Juego sucio | Review

Shane Black intenta revivir la comedia de acción que lo hizo célebre, pero termina siendo una versión diluida de su propio estilo. Aunque Mark Wahlberg y Lakeith Stanfield aportan carisma, el guion carece de cohesión y profundidad.
Juego Sucio (2025)
Puntuación: ★
Dirección: Shane Black
Reparto: Mark Wahlberg, Lakeith Stanfield, Rosa Salazar, Keegan-Michael Key, Nat Wolff y Tony Shalhoub
Disponible en Prime Video

Hay algo profundamente paradójico en el regreso de Shane Black al género que lo consagró. Juego sucio (Play Dirty, 2025), estrenada directamente en Amazon Prime, representa tanto la persistencia como el agotamiento de una forma de entender el cine de acción y comedia que él mismo ayudó a definir. La película, protagonizada por Mark Wahlberg y Lakeith Stanfield, pretende ser una actualización de los ladrones con códigos y las dinámicas de compañeros enfrentados al crimen organizado. Sin embargo, lo que en Dos tipos peligrosos (The Nice Guys, 2016) era ritmo, ironía y una mirada nostálgica hacia el cine negro, aquí se transforma en una repetición desganada.

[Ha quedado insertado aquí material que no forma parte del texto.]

Definition well_formed (w : World) : Prop :=
  (forall c, In c (AffirmationCollections w) -> well_formed_collection c)
  /\ (forall a, In a (Affirmations w) -> well_formed_affirmation a).

(** The operations that work on the table of collections only, and those
    that work on the table of affirmations only ([deleteCollection]
    writes to both). *)
Definition collection_only (op : Operation) : bool :=
  match op with
  | CreateCollection | UpdateCollection | ListCollections => true
  | _ => false
  end.

Definition affirmation_only (op : Operation) : bool :=
  match op with
  | CreateAffirmation | UpdateAffirmation | DeleteAffirmation
  | ListAffirmations => true
  | _ => false
  end.

(** The world after a call that drew a clock reading and an identifier,
    after one that drew a clock reading only, and after one that drew
    neither, with the given tables and the statements it sent. *)
Definition after_create (w : World) (collections : list Collection)
    (affirmations : list Affirmation) (statements : list Statement)
  : World :=
  mkWorld collections affirmations (trace w ++ statements)
    (dates w) (S (date_calls w)) (uuids w) (S (uuid_calls w)).
Lemma cloneData_some_data `{QtTextApi} (d : QMimeData) (fs : QStringList)
    (mime : QString) :
  MimeData.data (ClientServer.cloneData d (Some fs)) mime
  = if bool_decide (mime ∈ fs) then MimeData.data d mime else [].
Proof.
  unfold ClientServer.cloneData.
  rewrite (clone_loop_data d (λ f, negb (bool_decide (MimeData.data d f = [])))).
  destruct (bool_decide (mime ∈ fs)); [|done]. cbn [andb].
  destruct (decide (MimeData.data d mime = [])) as [Hd|Hd].
  - by rewrite (bool_decide_eq_true_2 _ Hd), Hd.
  - by rewrite (bool_decide_eq_false_2 _ Hd).
Qed.

End cloning.

(** X20.  [cloneData] with a list of formats gives a bundle in which each
    listed format has the payload it has in the original and every other
    format has none.  Without a list, each format whose name starts with a
    lower-case character has the payload it has in the original, and every
    other format (upper-case names such as TARGETS, and the empty name) has
    none. *)
Theorem cloneData_payloads {Text : QtTextApi} (data : QMimeData) (formats : QStringList)
    (mime : QString) :
  MimeData.data (ClientServer.cloneData data (Some formats)) mime
    = (if bool_decide (mime ∈ formats) then MimeData.data data mime else [])
  ∧ MimeData.data (ClientServer.cloneData data None) mime
    = (if startsLower mime then MimeData.data data mime else []).
Proof.
  split; [apply cloneData_some_data|].
  unfold ClientServer.cloneData.
  change (fold_left _ (MimeData.formats data) [])
    with (fold_left (λ newdata f,
            if startsLower f then MimeData.setData newdata f (MimeData.data data f)
            else newdata) (MimeData.formats data) []).
  rewrite (clone_loop_data data startsLower).
  destruct (decide (mime ∈ MimeData.formats data)) as [Hin|Hin].
  - by rewrite (bool_decide_eq_true_2 _ Hin).
  - rewrite (bool_decide_eq_false_2 _ Hin). cbn [andb].
    rewrite (data_not_in _ _ Hin). by destruct (startsLower mime).
Qed.
Lemma make_entry_fields_witness :
  Entry.log_dim (make_entry 3 1073741823) = 3 /\
  Entry.begin (make_entry 3 1073741823) = 1073741823.
Proof.
  destruct (make_entry_fields 3 1073741823) as (_ & H & _).
  apply H; lia.
Defined.

(** ** Packed transfer of cells *)

Lemma to_uint_to_int w : Int.in_uint w -> Int.to_uint (Int.to_int w) = w.
Proof.
  unfold Int.in_uint, Int.to_uint, Int.to_int. intros H.
  rewrite Zminus_mod_idemp_l.
  replace (w + 2 ^ 31 - 2 ^ 31) with w by lia. now apply Z.mod_small.
Qed.

Lemma to_ushort_range z : Int.in_ushort (Int.to_ushort z).
Proof. unfold Int.in_ushort, Int.to_ushort. apply Z.mod_pos_bound. lia. Qed.

Lemma to_int_range z : Int.in_int (Int.to_int z).
Proof.
  unfold Int.in_int, Int.to_int, Int.min_int, Int.max_int.
  pose proof (Z.mod_pos_bound (z + 2 ^ 31) (2 ^ 32)). lia.
Qed.

(** The two 16-bit halves of a 32-bit lane, packed again, give the lane. *)
Lemma pack_lanes_halves w :
  Int.in_uint w ->
  pack_lanes (Int.to_ushort w) (Int.to_ushort (Z.shiftr w 16)) = w.
Proof.
  intros H. rewrite pack_lanes_sum by apply to_ushort_range.
  unfold Int.in_uint, Int.to_ushort in *.
  rewrite Z.shiftr_div_pow2 by lia.
  rewrite (Z.mod_small (w / 2 ^ 16)).
  - pose proof (Z.div_mod w (2 ^ 16)). lia.
  - split; [apply Z.div_pos; lia|]. apply Z.div_lt_upper_bound; lia.
Qed.
(** What a successful sub-parse leaves is never longer than its input. *)
Lemma parse_rest_length (fuel : nat) :
  (forall s v r, parse_value fuel s = Parsed v r ->
                 (List.length r <= List.length s)%nat)
  /\ (forall s acc v r, parse_elements fuel s acc = Parsed v r ->
                        (List.length r <= List.length s)%nat)
  /\ (forall s acc v r, parse_members fuel s acc = Parsed v r ->
                        (List.length r <= List.length s)%nat).
Proof.
  induction fuel as [|fuel [IHv [IHe IHm]]].
  - repeat split; intros; discriminate.
  - split; [|split].
    + intros s v r. cbn [parse_value parse_elements parse_members].
      pose proof (skip_ws_length s) as Hws.
      destruct (skip_ws s) as [|c r0]; [discriminate|]. simpl in Hws.
      destruct (c =? 123).
      { pose proof (skip_ws_length r0) as Hws'.
        destruct (starts_with 125 (skip_ws r0)) as [r'|] eqn:Hsw.
        - apply starts_with_length in Hsw. intros H; inversion H; subst. lia.
        - intros H. apply IHm in H. lia. }
      destruct (c =? 91).
      { pose proof (skip_ws_length r0) as Hws'.
        destruct (starts_with 93 (skip_ws r0)) as [r'|] eqn:Hsw.
        - apply starts_with_length in Hsw. intros H; inversion H; subst. lia.
        - intros H. apply IHe in H. lia. }
      destruct (c =? DQUOTE).
      { destruct (parse_string_chars r0) as [[t r']|] eqn:Hs; [|discriminate].
        apply (parse_string_chars_length _ _ _ _ (le_n _)) in Hs.
        intros H; inversion H; subst. lia. }
      destruct (strip_prefix (js "true") (c :: r0)) as [r'|] eqn:Ht.
      { apply strip_prefix_length in Ht. simpl in Ht.
        intros H; inversion H; subst. lia. }
      destruct (strip_prefix (js "false") (c :: r0)) as [r'|] eqn:Hf.
      { apply strip_prefix_length in Hf. simpl in Hf.
        intros H; inversion H; subst. lia. }
      destruct (strip_prefix (js "null") (c :: r0)) as [r'|] eqn:Hn.
      { apply strip_prefix_length in Hn. simpl in Hn.
        intros H; inversion H; subst. lia. }
      destruct (parse_number (c :: r0)) as [[n r']|] eqn:Hnum; [|discriminate].
      apply parse_number_length in Hnum. simpl in Hnum.
      intros H; inversion H; subst. lia.
    + intros s acc v r. cbn [parse_value parse_elements parse_members].
      destruct (parse_value fuel s) as [v0 r0| |] eqn:Hv; try discriminate.
      apply IHv in Hv. pose proof (skip_ws_length r0) as Hws.
      destruct (skip_ws r0) as [|c r1]; [discriminate|]. simpl in Hws.
      destruct (c =? 44).
      { intros H. apply IHe in H. lia. }
      destruct (c =? 93); [|discriminate].
      intros H; inversion H; subst. lia.
    + intros s acc v r. cbn [parse_value parse_elements parse_members].
      pose proof (skip_ws_length s) as Hws.
      destruct (starts_with DQUOTE (skip_ws s)) as [r0|] eqn:Hq; [|discriminate].
      apply starts_with_length in Hq.
      destruct (parse_string_chars r0) as [[k r1]|] eqn:Hk; [|discriminate].
      apply (parse_string_chars_length _ _ _ _ (le_n _)) in Hk.
      pose proof (skip_ws_length r1) as Hws1.
      destruct (starts_with 58 (skip_ws r1)) as [r2|] eqn:Hc; [|discriminate].
      apply starts_with_length in Hc.
      destruct (parse_value fuel r2) as [v0 r3| |] eqn:Hv; try discriminate.
      apply IHv in Hv. pose proof (skip_ws_length r3) as Hws3.
      destruct (skip_ws r3) as [|c r4]; [discriminate|]. simpl in Hws3.
      destruct (c =? 44).
      { intros H. apply IHm in H. lia. }
      destruct (c =? 125); [|discriminate].
      intros H; inversion H; subst. lia.
Qed.
(** The calls of firebase/auth, the ways a Firestore read or write can be
    rejected, and [new Date().toISOString()].  [getDoc_fault] and
    [setDoc_fault] say whether the request fails; what a successful request
    reads or writes is the collection of the [World] below. *)
Class Firebase (Env : Type) : Type := {
  createUserWithEmailAndPassword :
    string → string → Env → (Error + FirebaseUser) * Env;
  signInWithEmailAndPassword :
    string → string → Env → (Error + FirebaseUser) * Env;
  signOut : Env → (Error + unit) * Env;
  getDoc_fault : string → Env → option Error * Env;
  setDoc_fault : string → gmap string JsVal → Env → option Error * Env;
  toISOString_now : Env → string * Env
}.

(** ** The world *)

Record World (Env : Type) : Type := mkWorld {
  env : Env;
  users : gmap string (gmap string JsVal);
  user : option (gmap string JsVal);
  loading : bool;
  initializing : bool;
  console : list (string * Error);
  history : list string
}.

Arguments mkWorld {Env}.
Arguments env {Env}.
Arguments users {Env}.
Arguments user {Env}.
Arguments loading {Env}.
Arguments initializing {Env}.
Arguments console {Env}.
Arguments history {Env}.

(** The world at mount: [useState(null)], [useState(true)],
    [useState(true)]. *)
Definition mount {Env} (e : Env) (db : gmap string (gmap string JsVal))
  : World Env :=
  mkWorld e db None true true [] [].

(** ** Computations: state and exceptions *)

Definition M (Env : Type) (A : Type) : Type :=
  World Env → (Error + A) * World Env.

Global Instance M_ret {Env} : MRet (M Env) :=
  λ A a w, (inr a, w).

Global Instance M_bind {Env} : MBind (M Env) :=
  λ A B f m w,
    match m w with
    | (inl e, w') => (inl e, w')
    | (inr a, w') => f a w'
    end.

Definition throw {Env A} (e : Error) : M Env A := λ w, (inl e, w).

(** [try { body } catch (error) { handler }] *)
Definition try_catch {Env A} (body : M Env A) (handler : Error → M Env A)
  : M Env A :=
  λ w,
    match body w with
    | (inl e, w') => handler e w'
    | (inr a, w') => (inr a, w')
    end.

(** [... finally { fin }]: [fin] runs after either completion; the
    completion of the protected block stands unless [fin] itself throws. *)
Definition finally {Env A} (body : M Env A) (fin : M Env unit) : M Env A :=
  λ w,
    match body w with
    | (r, w') =>
        match fin w' with
        | (inl e, w'') => (inl e, w'')
        | (inr _, w'') => (r, w'')
        end
    end.
(** [runEpicQueueByID] up to the end of the filter loop. *)
Definition epicCandidates (epicID : string) (opts : groupQueueOpts)
  : M (phase filterState) :=
  match FindFromCwdOrError with
  | inl err => ret (Return (Some err))
  | inr townRoot =>
      let* missing := call (verifyBeadExists epicID) in
      match missing with
      | Some _ => ret (Return (Some (ErrMsg "epic not found")))
      | None =>
          let* ch := call (getEpicChildren epicID) in
          match ch with
          | inl err => ret (Return (Some (ErrWrap "listing children" err)))
          | inr children =>
              if (length children =? 0)%nat then
                print (Note "Epic has no child issues.") ;; ret (Return None)
              else
                let* fs := foldM (epicFilterStep townRoot opts) children
                                 noCandidates in
                ret (Continue fs)
          end
      end
  end.

Definition convoyEnqueueOptions (opts : groupQueueOpts) : EnqueueOptions :=
  mkEnqueueOptions (go_Formula opts) "" [] "" "" true false false
                   (go_Force opts) false "" "" (go_HookRawBead opts) false.

Definition epicEnqueueOptions (opts : groupQueueOpts) : EnqueueOptions :=
  mkEnqueueOptions (go_Formula opts) "" [] "" "" false false false
                   (go_Force opts) false "" "" (go_HookRawBead opts) false.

Basada en la saga literaria de Parker escrita por Donald E. Westlake (bajo el seudónimo Richard Stark), Juego sucio promete una historia de robos, traiciones y códigos morales entre criminales. Pero en lugar de actualizar ese universo con la complejidad o cinismo que caracterizan a Black, la película se conforma con un esquema superficial. Wahlberg encarna a Parker, un ladrón con principios, atrapado en una red de engaños dentro del mundo mafioso de Nueva York. El planteamiento podría haber ofrecido una revisión del antihéroe clásico, pero el guion nunca logra construir una tensión real.

El problema no es tanto la simplicidad como la falta de precisión. La trama, saturada de personajes secundarios que aparecen para su propio lucimiento y desaparecen sin consecuencias, deja la sensación de un rompecabezas incompleto. Lo que debería ser un entramado de traiciones —al estilo de Lethal Weapon o Kiss Kiss Bang Bang— se reduce a un desfile de set pieces y frases ingeniosas mal colocadas.

La relación entre Wahlberg y Lakeith Stanfield es uno de los pocos elementos que recuerdan el espíritu original de Shane Black. Ambos actores logran momentos de energía y complicidad que alivian el tedio narrativo, pero nunca lo redimen del todo. Black siempre entendió que el corazón de sus películas no eran los tiros ni los coches, sino los vínculos: los hombres rotos que se necesitan mutuamente para sobrevivir a su propio cinismo. En Juego sucio, esa idea se diluye bajo un guion que confunde “compañerismo” con sarcasmo y “comedia” con ruido.

Lakeith Stanfield, en particular, aporta un tipo de presencia que la película no termina de aprovechar. Su naturalidad y elegancia contrastan con el tono más físico y predecible de Wahlberg, pero el montaje no les concede el tiempo ni el espacio para que esa fricción evolucione en algo significativo. En consecuencia, lo que debería ser un relato sobre la confianza y la traición entre iguales termina siendo un ejercicio de estilo sin afecto.

Desde El último Boy Scout hasta The Nice Guys, Black había demostrado que podía combinar el humor cínico con la violencia estética del noir. Pero Juego sucio parece el producto de un director atrapado por su propia fórmula. Su puesta en escena aún conserva una elegancia formal —el control del espacio, los destellos de ironía visual, la precisión en los tiroteos—, pero el contexto industrial del streaming lo empuja hacia una versión descafeinada de sí mismo.

La película no sólo se siente menor, sino que parece concebida para “llenar catálogo”, una suerte de producto manufacturado bajo el disfraz de autoría. En este sentido, Juego sucio encarna un mal contemporáneo: la absorción del cine de autor dentro de la lógica de las plataformas, donde incluso los directores con voz propia deben entregar algo “funcional”, no memorable.

Juego sucio no es una mala película en el sentido convencional; es peor que eso: es una película irrelevante. No deja huella, no arriesga, no incomoda. Funciona como entretenimiento de fondo, y quizá por eso mismo resulta tan decepcionante viniendo de un autor que alguna vez hizo del ingenio y la melancolía sus marcas registradas.

En un panorama donde las comedias de acción se han convertido en clones de sí mismas, Shane Black tenía la oportunidad de volver a demostrar por qué era el mejor en ese juego. Pero su regreso, lejos de ser un renacimiento, parece una despedida melancólica: la de un director que aún sabe cómo encuadrar un golpe, pero ha olvidado por qué valía la pena lanzarlo.